Abstract

In January 1970, just about twenty years after Quine's revolutionary APA paper, Saul Kripke gave a series of lectures at Princeton that launched a counter-revolution. “The impact of the lectures,” Scott Soames tells us, “was profound and immediate, and over the years their influence has grown.” In drastic contrast to Quine's paper, Kripke's lectures provided, among other things, “a compelling defense of the metaphysical concepts of necessity and possibility … forceful arguments that there are necessary truths that are knowable only aposteriori, and apriori truths that are contingent … and a persuasive defense of the intelligibility of essentialism – i.e., the claim that it makes sense to characterize objects as having some of their properties essentially.” Soames' view of Kripke's effectiveness is widely shared.
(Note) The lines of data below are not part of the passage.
(** * BlackPetaOS installer script: a shallow embedding of [installer.py]

    The script drives the [archinstall] library: it enables a set of
    entries in the library's global menu, lets the menu fill the shared
    configuration bag [archinstall.arguments], prepares the disks and then
    runs a fixed sequence of installer calls.

    The library is an external collaborator.  It is modelled as an oracle
    (a [World]) that answers every call, given the history of calls made so
    far, either with a value or with an exception.  The script itself is a
    program in a small state-and-exception monad whose state holds the
    configuration bag, the library's [storage] dictionary and the trace of
    library calls issued so far.

    The file has three parts: the model of the script, the vocabulary of the
    statements, and the proofs.  The main results are

    - [ask_user_questions_enables]: the menu entries that are enabled;
    - [base_packages_then_base_services], [blackarch_mirror_always_added],
      [default_kernel_is_linux_hardened]: literal arguments of the
      installation;
    - [commands_follow_users_and_custom_commands],
      [user_packages_forwarded_iff]: what depends on the configuration;
    - [shell_failure_is_swallowed], [library_failures_propagate]: exceptions;
    - [phases_are_ordered], [installation_only_reads_arguments]: the two
      phases and the configuration bag.

    Further results relate single calls to the configuration
    ([disk_steps_follow_the_layout] to
    [optional_steps_follow_the_configuration], [silent_run_asks_nothing]),
    to the answers of the library
    ([espeakup_only_with_accessibility_tools], [grub_only_on_uefi],
    [chroot_shell_needs_a_yes]) and to the [with] statement
    ([exit_is_called_once_iff_entered]); they say what a run depends on
    ([installation_depends_on_read_keys]), which configurations it needs
    ([nothing_is_built_without_layout_or_locale],
    [completion_needs_a_well_formed_configuration],
    [typed_configuration_fails_only_with_the_library]) and which steps a
    completed run has taken ([completed_run_backbone]); and they cover the
    menu ([menu_runs_last_with_three_mandatory_entries]) and the module's
    top level ([handler_and_installer_share_the_configuration]). *)

From stdpp Require Import base strings gmap list.

Open Scope string_scope.
Open Scope list_scope.

(** ** Python values that travel through the script *)

(** Enumerations of the library.  The script names one member of each
    ([Pre_mount], [NoEncryption], [Grub], [Required], [TrustAll]); the other
    members are kept abstract under their name. *)
Inductive DiskLayoutType := Pre_mount | OtherLayout (name : string).
Inductive EncryptionType := NoEncryption | OtherEncryption (name : string).
Inductive Bootloader := Grub | OtherBootloader (name : string).
Inductive SignCheck := Required | OtherSignCheck (name : string).
Inductive SignOption := TrustAll | OtherSignOption (name : string).

(** The objects the menu stores in the configuration bag, with the fields
    the script reads; whatever else they carry is kept in one more field. *)
Record DiskLayoutConfiguration := {
  config_type : DiskLayoutType;
  layout_detail : string
}.

Record DiskEncryption := {
  encryption_type : EncryptionType;
  encryption_detail : string
}.

Record LocaleConfiguration := {
  kb_layout : string;
  sys_lang : string;
  sys_enc : string
}.

Record CustomMirror := {
  mirror_name : string;
  mirror_url : string;
  sign_check : SignCheck;
  sign_option : SignOption
}.

Record MirrorConfiguration := {
  mirror_regions : list (string * list string);
  custom_mirrors : list CustomMirror
}.

Record User := {
  username : string;
  user_detail : string
}.

(** The values the script handles: what the bag holds, what the library
    returns and what the script builds itself.  Lists come as lists of
    strings, of users or of mirrors, a dictionary as [VRegions]; [VObject]
    is any other object of the library. *)
Inductive Value :=
| VNone
| VBool (b : bool)
| VInt (n : Z)
| VStr (s : string)
| VPath (p : string)
| VList (l : list string)
| VUser (u : User)
| VUsers (l : list User)
| VDiskLayout (c : DiskLayoutConfiguration)
| VDiskEncryption (c : DiskEncryption)
| VLocale (c : LocaleConfiguration)
| VMirrorConfig (c : MirrorConfiguration)
| VRegions (r : list (string * list string))
| VMirrors (l : list CustomMirror)
| VBootloader (b : Bootloader)
| VObject (repr : string).

#[global] Instance DiskLayoutType_eq_dec : EqDecision DiskLayoutType :=
  ltac:(solve_decision).
#[global] Instance EncryptionType_eq_dec : EqDecision EncryptionType :=
  ltac:(solve_decision).
#[global] Instance Bootloader_eq_dec : EqDecision Bootloader :=
  ltac:(solve_decision).
#[global] Instance SignCheck_eq_dec : EqDecision SignCheck :=
  ltac:(solve_decision).
#[global] Instance SignOption_eq_dec : EqDecision SignOption :=
  ltac:(solve_decision).
#[global] Instance DiskLayoutConfiguration_eq_dec : EqDecision DiskLayoutConfiguration :=
  ltac:(solve_decision).
#[global] Instance DiskEncryption_eq_dec : EqDecision DiskEncryption :=
  ltac:(solve_decision).
#[global] Instance LocaleConfiguration_eq_dec : EqDecision LocaleConfiguration :=
  ltac:(solve_decision).
#[global] Instance CustomMirror_eq_dec : EqDecision CustomMirror :=
  ltac:(solve_decision).
#[global] Instance MirrorConfiguration_eq_dec : EqDecision MirrorConfiguration :=
  ltac:(solve_decision).
#[global] Instance User_eq_dec : EqDecision User :=
  ltac:(solve_decision).
#[global] Instance Value_eq_dec : EqDecision Value :=
  ltac:(solve_decision).

(** ** Exceptions *)

(** [KeyError], [TypeError], [IndexError] and [AttributeError] are what the
    script's own expressions can raise; [LibraryError] stands for any
    exception class of the library that derives from [Exception];
    [KeyboardInterrupt] and [SystemExit] derive from [BaseException]
    only. *)
Inductive exn :=
| KeyError (key : string)
| TypeError
| IndexError
| AttributeError
| LibraryError (what : string)
| KeyboardInterrupt
| SystemExit (code : Z).

#[global] Instance exn_eq_dec : EqDecision exn :=
  ltac:(solve_decision).

(** [isinstance(e, Exception)]: what [except Exception] matches. *)
Definition is_Exception (e : exn) : bool :=
  match e with
  | KeyboardInterrupt | SystemExit _ => false
  | _ => true
  end.

Inductive Result (A : Type) :=
| Ok (a : A)
| Exc (e : exn).
Arguments Ok {A} a.
Arguments Exc {A} e.

(** ** Python operators used by the script *)

(** [bool(v)] *)
Definition truthy (v : Value) : bool :=
  match v with
  | VNone => false
  | VBool b => b
  | VInt n => negb (n =? 0)%Z
  | VStr s => negb (String.eqb s "")
  | VList l => negb (bool_decide (l = []))
  | VUsers l => negb (bool_decide (l = []))
  | VRegions r => negb (bool_decide (r = []))
  | VMirrors l => negb (bool_decide (l = []))
  | VPath _ | VUser _ | VDiskLayout _ | VDiskEncryption _ | VLocale _
  | VMirrorConfig _ | VBootloader _ | VObject _ => true
  end.

(** Does [needle] occur in [s] as a contiguous substring? *)
Fixpoint contains (needle s : string) : bool :=
  String.prefix needle s ||
  match s with
  | EmptyString => false
  | String _ rest => contains needle rest
  end.

(** [x in v] for a string [x] *)
Definition py_in (x : string) (v : Value) : Result bool :=
  match v with
  | VList l => Ok (bool_decide (x ∈ l))
  | VStr s => Ok (contains x s)
  | VUsers _ | VMirrors _ => Ok false
  | VRegions r => Ok (bool_decide (x ∈ r.*1))
  | _ => Exc TypeError
  end.

(** [v[0]] *)
Definition py_index0 (v : Value) : Result Value :=
  match v with
  | VList l => match l with [] => Exc IndexError | x :: _ => Ok (VStr x) end
  | VUsers l => match l with [] => Exc IndexError | u :: _ => Ok (VUser u) end
  | VMirrors l => match l with [] => Exc IndexError | _ :: _ => Ok (VObject "CustomMirror") end
  | VStr s => match s with EmptyString => Exc IndexError | String a _ => Ok (VStr (String a EmptyString)) end
  | VRegions _ => Exc (KeyError "0")
  | _ => Exc TypeError
  end.

(** [len(v)] *)
Definition py_len (v : Value) : Result nat :=
  match v with
  | VStr s => Ok (String.length s)
  | VList l => Ok (length l)
  | VUsers l => Ok (length l)
  | VRegions r => Ok (length r)
  | VMirrors l => Ok (length l)
  | _ => Exc TypeError
  end.

(** The items a [for] loop over [v] visits. *)
Definition py_iter (v : Value) : Result (list Value) :=
  match v with
  | VList l => Ok (VStr <$> l)
  | VUsers l => Ok (VUser <$> l)
  | VStr s => Ok ((λ a, VStr (String a EmptyString)) <$> String.list_ascii_of_string s)
  | VRegions r => Ok (VStr <$> r.*1)
  | VMirrors l => Ok ((λ _, VObject "CustomMirror") <$> l)
  | _ => Exc TypeError
  end.

(** [v != ''] *)
Definition py_ne_empty_str (v : Value) : bool :=
  match v with
  | VStr s => negb (String.eqb s "")
  | _ => true
  end.

(** [a == b].  [bool] is a subclass of [int], and the two list
    constructors share the empty list. *)
Definition py_norm (v : Value) : Value :=
  match v with
  | VBool b => VInt (if b then 1 else 0)
  | VUsers [] => VList []
  | VMirrors [] => VList []
  | _ => v
  end.

Definition py_eq (a b : Value) : bool := bool_decide (py_norm a = py_norm b).

(** Attribute reads: [AttributeError] on an object of another class. *)
Definition get_config_type (v : Value) : Result DiskLayoutType :=
  match v with VDiskLayout c => Ok (config_type c) | _ => Exc AttributeError end.

Definition get_encryption_type (v : Value) : Result EncryptionType :=
  match v with VDiskEncryption c => Ok (encryption_type c) | _ => Exc AttributeError end.

Definition get_mirror_regions (v : Value) : Result Value :=
  match v with VMirrorConfig c => Ok (VRegions (mirror_regions c)) | _ => Exc AttributeError end.

Definition get_custom_mirrors (v : Value) : Result Value :=
  match v with VMirrorConfig c => Ok (VMirrors (custom_mirrors c)) | _ => Exc AttributeError end.

Definition get_kb_layout (v : Value) : Result string :=
  match v with VLocale c => Ok (kb_layout c) | _ => Exc AttributeError end.

Definition get_username (v : Value) : Result string :=
  match v with VUser u => Ok (username u) | _ => Exc AttributeError end.

(** ** Library calls *)

(** One constructor per library entry point the script uses, with the
    arguments the script passes.  Methods of the [Installer] object bound
    by the [with] statement and of the [GlobalMenu] object carry no explicit
    receiver: the script has one of each.

    - [translate msg] is [str(_(msg))], the prompt as the library renders it;
    - [Menu_new prompt options default_option] is [menu.Menu(...)], and the
      reply to [Menu_run] is the [value] of the selection that [run()]
      returns;
    - [debug prefix v] is [debug(f"{prefix}{v}")]: the literal part of the
      f-string and the value formatted into it;
    - [Installer_exit exc] is [__exit__] as the [with] statement calls it,
      with the exception that left the body, if any. *)
Inductive Call :=
| GlobalMenu_new
| GlobalMenu_enable (selector : string) (mandatory : bool)
| GlobalMenu_run
| FilesystemHandler_new (disk_config disk_encryption : Value)
| perform_filesystem_operations
| info (msg : string)
| Installer_new (mountpoint disk_config disk_encryption kernels : Value)
| Installer_enter
| Installer_exit (exc : option exn)
| mount_ordered_layout
| sanity_check
| generate_key_files
| use_mirrors (regions : Value)
| add_custom_mirrors (l : Value)
| minimal_installation (testing multilib : bool) (hostname locale_config : Value)
| set_mirrors (mirror_config : Value)
| setup_swap (kind : string)
| has_uefi
| add_additional_packages (packages : Value)
| enable_service (services : Value)
| add_bootloader (bootloader : Value)
| copy_iso_network_config
| create_users (users : Value)
| set_timezone (zone : Value)
| activate_time_synchronization
| accessibility_tools_in_use
| enable_espeakup
| user_set_pw (user : string) (password : Value)
| set_keyboard_language (layout : string)
| run_custom_user_commands (commands : Value)
| genfstab
| translate (msg : string)
| Menu_yes_no
| Menu_yes
| Menu_new (prompt options default_option : Value)
| Menu_run
| drop_to_shell
| disk_layouts
| debug (prefix : string) (interpolated : Value).

#[global] Instance Call_eq_dec : EqDecision Call :=
  ltac:(solve_decision).

Inductive Reply :=
| Returned (v : Value)
| Raised (e : exn).

#[global] Instance Reply_eq_dec : EqDecision Reply :=
  ltac:(solve_decision).

(** A call together with what the library answered. *)
Definition Event : Type := Call * Reply.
As Christopher Hughes puts it, “Certain Kripkean views [the metaphysical views mentioned by Soames as well as many of Kripke's key claims in the philosophy of language] … are, if not uncontroversial, as close to uncontroversial as any interesting views in analytic philosophy.” This consensus is all the more remarkable because, especially regarding necessity, Kripke rehabilitated positions that seemed to have been definitively buried by analytic philosophers from Frege, through the logical positivists, to Quine. Given analytic philosophers' commitment to rigorous argument as the hallmark of their discipline, we might expect that Kripke's lectures will be models of compelling argument.